Stored data entries

(* ===== verification/Bitset.v ===== *)
(** * Bitsets of the linearizability checker ([porcupine/bitset.go])

    A bitset is a slice of 64-bit words, bit [pos] being bit [pos mod 64] of word [pos / 64]; an
    index outside the slice is the run-time panic [None].  [bit] is the set a bitset stands for. *)
From S2P Require Import Prelude.

Definition word64 (x : Z) : Z := x mod 2 ^ 64.
(** The conversion [uint(x)]. *)
Definition uint (x : Z) : Z := word64 x.

(** [math/bits.OnesCount64]. *)
Definition OnesCount64 (x : Z) : Z := zlen (filter (λ i, Z.testbit x i = true) (zrange 0 64)).

Module Bitset.
Abbreviation bitset := (list Z).

Definition newBitset (bits : Z) : bitset :=
  let extra := if negb (bits mod 64 =? 0) then 1 else 0 in
  let chunks := bits / 64 + extra in
  replicate (Z.to_nat chunks) 0.

(** [clone] copies into a fresh slice. *)
Definition clone (b : bitset) : bitset := b.

Definition bitsetIndex (pos : Z) : Z * Z := (pos / 64, pos mod 64).

Definition set (b : bitset) (pos : Z) : option bitset :=
  let '(major, minor) := bitsetIndex pos in
  w ← index b major; set_index b major (Z.lor w (word64 (Z.shiftl 1 minor))).

Definition clear (b : bitset) (pos : Z) : option bitset :=
  let '(major, minor) := bitsetIndex pos in
  w ← index b major; set_index b major (Z.ldiff w (word64 (Z.shiftl 1 minor))).

Definition get (b : bitset) (pos : Z) : option bool :=
  let '(major, minor) := bitsetIndex pos in
  w ← index b major; Some (negb (Z.land w (word64 (Z.shiftl 1 minor)) =? 0)).

Definition popcnt (b : bitset) : Z := uint (foldl (λ total v, total + OnesCount64 v) 0 b).

Definition hash (b : bitset) : Z := foldl (λ hash v, Z.lxor hash v) (popcnt b) b.

(** The loop over the words. *)
Fixpoint sameWords (b b2 : bitset) : bool :=
  match b, b2 with
  | v :: b, v2 :: b2 => if negb (v =? v2) then false else sameWords b b2
  | _, _ => true
  end.
Definition equals (b b2 : bitset) : bool :=
  if negb (zlen b =? zlen b2) then false else sameWords b b2.

(** ** The set of a bitset *)
Definition bit (b : bitset) (pos : Z) : bool := Z.testbit (default 0 (index b (pos / 64))) (pos mod 64).
(** The words are words, and [n] positions fit. *)
Record wf (n : Z) (b : bitset) : Prop := {
  wf_words v : v ∈ b → 0 ≤ v < 2 ^ 64;
  wf_size : n ≤ 64 * zlen b;
}.

Lemma mask_bit m i : 0 ≤ m < 64 → 0 ≤ i → Z.testbit (word64 (Z.shiftl 1 m)) i = (i =? m).
Proof.
  intros Hm Hi. unfold word64. rewrite Z.shiftl_1_l, Z.mod_small by (split; [lia|apply Z.pow_lt_mono_r; lia]).
  rewrite Z.pow2_bits_eqb by lia. apply Z.eqb_sym.
Qed.

Lemma mask_land m w : 0 ≤ m < 64 → negb (Z.land w (word64 (Z.shiftl 1 m)) =? 0) = Z.testbit w m.
Proof.
  intros Hm. destruct (Z.testbit w m) eqn:Hb; [|].
  - destruct (Z.eqb_spec (Z.land w (word64 (Z.shiftl 1 m))) 0) as [Hz|]; [|done]. exfalso.
    apply (f_equal (λ x, Z.testbit x m)) in Hz. rewrite Z.land_spec, mask_bit, Hb, Z.testbit_0_l in Hz by lia. lia.
  - destruct (Z.eqb_spec (Z.land w (word64 (Z.shiftl 1 m))) 0) as [|Hz]; [done|]. exfalso. apply Hz.
    apply Z.bits_inj'. intros i Hi. rewrite Z.land_spec, mask_bit, Z.testbit_0_l by lia.
    destruct (Z.eqb_spec i m) as [-> |]; [by rewrite Hb|apply andb_false_r].
Qed.

Lemma word_bits v : (∀ i, 64 ≤ i → Z.testbit v i = false) → 0 ≤ v → 0 ≤ v < 2 ^ 64.
Proof.
  intros Hb Hv. split; [done|]. replace v with (v mod 2 ^ 64); [apply Z.mod_pos_bound; lia|].
  apply Z.bits_inj'. intros i Hi. destruct (decide (i < 64)) as [Hlt|Hge].
  - by rewrite Z.mod_pow2_bits_low.
  - rewrite Z.mod_pow2_bits_high by lia. symmetry. apply Hb. lia.
Qed.

Lemma word_high v i : 0 ≤ v < 2 ^ 64 → 64 ≤ i → Z.testbit v i = false.
Proof. intros Hv Hi. rewrite <-(Z.mod_small v (2 ^ 64)) by done. apply Z.mod_pow2_bits_high. lia. Qed.

Lemma pos_split (p q : Z) : p / 64 = q / 64 → p mod 64 = q mod 64 → p = q.
Proof. intros. rewrite (Z.div_mod p 64), (Z.div_mod q 64) by lia. congruence. Qed.

Section positions.
Context (n : Z).

Lemma pos_index b pos : wf n b → 0 ≤ pos < n → 0 ≤ pos / 64 < zlen b.
Proof.
  intros [_ Hs] Hp. split; [apply Z.div_pos; lia|]. apply Z.div_lt_upper_bound; lia.
Qed.

(** Changing one word changes the bits of that word. *)
Lemma bit_insert b major w pos :
  0 ≤ major < zlen b → 0 ≤ pos →
  bit (<[Z.to_nat major := w]> b) pos = if decide (major = pos / 64) then Z.testbit w (pos mod 64) else bit b pos.
Proof.
  intros Hm Hp. unfold bit. rewrite index_insert by (done || (apply Z.div_pos; lia)). by case_decide.
Qed.

Lemma wf_insert b major w : wf n b → 0 ≤ w < 2 ^ 64 → wf n (<[Z.to_nat major := w]> b).
Proof.
  intros [Hw Hs] Hr. split; [|by rewrite length_insert].
  intros v [i [(_ & <- & _)|[_ Hv]]%list_lookup_insert_Some]%list_elem_of_lookup; [done|].
  apply Hw. by eapply list_elem_of_lookup_2.
Qed.

Lemma set_spec b pos :
  wf n b → 0 ≤ pos < n →
  ∃ b', set b pos = Some b' ∧ wf n b' ∧ length b' = length b ∧
    ∀ q, 0 ≤ q → bit b' q = (q =? pos) || bit b q.
Proof.
  intros Hwf Hp. pose proof (pos_index b pos Hwf Hp) as Hi. pose proof (Z.mod_pos_bound pos 64 ltac:(lia)) as Hm.
  unfold set, bitsetIndex. destruct (index_total b (pos / 64) Hi) as [w Hw]. rewrite Hw. simpl.
  rewrite set_index_Some by done. eexists. split; [done|].
  assert (0 ≤ w < 2 ^ 64) as Hwr.
  { apply index_Some in Hw as [_ Hw]. eapply (wf_words n b); [done|]. by eapply list_elem_of_lookup_2. }
  split_and!; [|by rewrite length_insert|].
  - apply wf_insert; [done|]. apply word_bits.
    + intros i Hi64. rewrite Z.lor_spec, mask_bit, (word_high w) by lia. destruct (Z.eqb_spec i (pos mod 64)); [lia|done].
    + apply Z.lor_nonneg. split; [lia|]. unfold word64. apply Z.mod_pos_bound. lia.
  - intros q Hq. rewrite bit_insert by lia. pose proof (Z.mod_pos_bound q 64 ltac:(lia)) as Hmq.
    case_decide as Hd.
    + rewrite Z.lor_spec, mask_bit by lia. unfold bit. rewrite <-Hd, Hw. simpl. rewrite orb_comm. f_equal.
      destruct (Z.eqb_spec q pos) as [-> |Hne]; [lia|]. destruct (Z.eqb_spec (q mod 64) (pos mod 64)); [|done].
      exfalso. apply Hne. by apply pos_split.
    + destruct (Z.eqb_spec q pos) as [-> |]; [done|done].
Qed.

Lemma clear_spec b pos :
  wf n b → 0 ≤ pos < n →
  ∃ b', clear b pos = Some b' ∧ wf n b' ∧ length b' = length b ∧
    ∀ q, 0 ≤ q → bit b' q = negb (q =? pos) && bit b q.
Proof.
  intros Hwf Hp. pose proof (pos_index b pos Hwf Hp) as Hi. pose proof (Z.mod_pos_bound pos 64 ltac:(lia)) as Hm.
  unfold clear, bitsetIndex. destruct (index_total b (pos / 64) Hi) as [w Hw]. rewrite Hw. simpl.
  rewrite set_index_Some by done. eexists. split; [done|].
  assert (0 ≤ w < 2 ^ 64) as Hwr.
  { apply index_Some in Hw as [_ Hw]. eapply (wf_words n b); [done|]. by eapply list_elem_of_lookup_2. }
  split_and!; [|by rewrite length_insert|].
  - apply wf_insert; [done|]. apply word_bits.
    + intros i Hi64. rewrite Z.ldiff_spec, (word_high w) by lia. done.
    + apply Z.ldiff_nonneg. left. lia.
  - intros q Hq. rewrite bit_insert by lia. pose proof (Z.mod_pos_bound q 64 ltac:(lia)) as Hmq.
    case_decide as Hd.
    + rewrite Z.ldiff_spec, mask_bit by lia. unfold bit. rewrite <-Hd, Hw. simpl. rewrite andb_comm. f_equal. f_equal.
      destruct (Z.eqb_spec q pos) as [-> |Hne]; [lia|]. destruct (Z.eqb_spec (q mod 64) (pos mod 64)); [|done].
      exfalso. apply Hne. by apply pos_split.
    + destruct (Z.eqb_spec q pos) as [-> |]; [done|done].
Qed.

Lemma get_spec b pos : wf n b → 0 ≤ pos < n → get b pos = Some (bit b pos).
Proof.
  intros Hwf Hp. pose proof (pos_index b pos Hwf Hp) as Hi. pose proof (Z.mod_pos_bound pos 64 ltac:(lia)) as Hm.
  unfold get, bitsetIndex, bit. destruct (index_total b (pos / 64) Hi) as [w ->]. simpl. by rewrite mask_land.
Qed.

Lemma newBitset_wf : 0 ≤ n → wf n (newBitset n) ∧ ∀ q, bit (newBitset n) q = false.
Proof.
  intros Hn. unfold newBitset. split; [split|].
  - intros v Hv. apply elem_of_replicate in Hv as [-> _]. lia.
  - rewrite length_replicate. pose proof (Z.div_mod n 64 ltac:(lia)). pose proof (Z.mod_pos_bound n 64 ltac:(lia)).
    pose proof (Z.div_pos n 64 ltac:(lia) ltac:(lia)). destruct (n mod 64 =? 0) eqn:?; simpl; lia.
  - intros q. unfold bit, index. destruct (0 <=? q / 64); [|apply Z.testbit_0_l].
    destruct (replicate _ 0 !! _) as [v|] eqn:Hv; [|apply Z.testbit_0_l].
    apply lookup_replicate in Hv as [-> _]. apply Z.testbit_0_l.
Qed.
End positions.

(** A bitset is determined by its bits. *)
Lemma bits_eq n n' b b' : wf n b → wf n' b' → length b = length b' → (∀ q, 0 ≤ q → bit b q = bit b' q) → b = b'.
Proof.
  intros Hb Hb' Hl Hq. apply list_index_eq; [by rewrite Hl|]. intros i Hi.
  destruct (index_total b i Hi) as [w Hw]. destruct (index_total b' i) as [w' Hw']; [by rewrite <-Hl|].
  rewrite Hw, Hw'. f_equal.
  assert (0 ≤ w < 2 ^ 64 ∧ 0 ≤ w' < 2 ^ 64) as [Hr Hr'].
  { apply index_Some in Hw as [_ Hw], Hw' as [_ Hw'].
    split; [eapply (wf_words n b)|eapply (wf_words n' b')]; try done; by eapply list_elem_of_lookup_2. }
  apply Z.bits_inj'. intros j Hj. destruct (decide (j < 64)) as [Hlt|Hge]; [|by rewrite !word_high by lia].
  specialize (Hq (i * 64 + j) ltac:(lia)). unfold bit in Hq.
  replace ((i * 64 + j) / 64) with i in Hq by (rewrite Z.div_add_l, Z.div_small by lia; lia).
  replace ((i * 64 + j) mod 64) with j in Hq by (rewrite Z.add_comm, Z.mod_add, Z.mod_small by lia; lia).
  by rewrite Hw, Hw' in Hq.
Qed.

Lemma sameWords_eq b b2 : length b = length b2 → sameWords b b2 = true ↔ b = b2.
Proof.
  revert b2. induction b as [|v b IH]; intros [|v2 b2] Hl; simpl in *; [done|done|done|].
  destruct (Z.eqb_spec v v2) as [-> |Hne]; simpl; [|naive_solver]. rewrite IH by lia. naive_solver.
Qed.

Lemma equals_eq b b2 : equals b b2 = true ↔ b = b2.
Proof.
  unfold equals. destruct (Z.eqb_spec (zlen b) (zlen b2)) as [Hl|Hl]; simpl.
  - apply sameWords_eq. lia.
  - split; [done|]. by intros ->.
Qed.

(** Undoing [set]. *)
Lemma clear_set n b b1 pos :
  wf n b → 0 ≤ pos < n → bit b pos = false → set b pos = Some b1 → clear b1 pos = Some b.
Proof.
  intros Hb Hp Hbit Hs. destruct (set_spec n b pos Hb Hp) as (b' & Hs' & Hwf & Hl & Hq).
  rewrite Hs in Hs'. injection Hs' as <-. destruct (clear_spec n b1 pos Hwf Hp) as (b2 & Hc & Hwf2 & Hl2 & Hq2).
  rewrite Hc. f_equal. apply (bits_eq n n); [done|done|congruence|]. intros q Hq0. rewrite Hq2, Hq by done.
  destruct (Z.eqb_spec q pos) as [-> |]; [by rewrite Hbit|done].
Qed.

(** ** Counting *)
Lemma filter_shift (P : Z → Prop) `{∀ x, Decision (P x)} a n :
  length (filter P (seqZ a n)) = length (filter (λ i, P (a + i)) (seqZ 0 n)).
Proof.
  rewrite <-(Z.add_0_r a) at 1. rewrite <-fmap_add_seqZ. induction (seqZ 0 n) as [|i l IH]; [done|].
  csimpl. rewrite !filter_cons. case_decide; simpl; congruence.
Qed.

Lemma count_bits b :
  foldl (λ total v, total + OnesCount64 v) 0 b = zlen (filter (λ i, bit b i = true) (zrange 0 (64 * zlen b))).
Proof.
  induction b as [|v b IH] using rev_ind; [done|]. rewrite foldl_app, IH. simpl. rewrite length_app. simpl. unfold zrange.
  replace (64 * Z.of_nat (length b + 1) - 0) with (64 * zlen b + 64) by lia. rewrite Z.sub_0_r.
  rewrite seqZ_app, filter_app, length_app, Nat2Z.inj_add by lia. f_equal.
  - do 2 f_equal. apply filter_in. intros i [H0 H1]%elem_of_seqZ. unfold bit. rewrite index_app_l; [done|].
    apply Z.div_lt_upper_bound; lia.
  - unfold OnesCount64, zrange. rewrite Z.add_0_l, (filter_shift _ (64 * zlen b)). do 2 f_equal. apply filter_in.
    intros i [H0 H1]%elem_of_seqZ. unfold bit. replace (64 * zlen b + i) with (zlen b * 64 + i) by lia.
    rewrite Z.div_add_l, (Z.div_small i), Z.add_0_r, index_app_r, Z.sub_diag by lia.
    by rewrite Z.add_comm, Z.mod_add, Z.mod_small by lia.
Qed.
End Bitset.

**PROBLEM STATEMENT**
Pull out all lines from the entries above that include the word "true".

**WRITTEN RESPONSE**
Definition OnesCount64 (x : Z) : Z := zlen (filter (λ i, Z.testbit x i = true) (zrange 0 64)).
  | _, _ => true
Lemma sameWords_eq b b2 : length b = length b2 → sameWords b b2 = true ↔ b = b2.
Lemma equals_eq b b2 : equals b b2 = true ↔ b = b2.
  foldl (λ total v, total + OnesCount64 v) 0 b = zlen (filter (λ i, bit b i = true) (zrange 0 (64 * zlen b))).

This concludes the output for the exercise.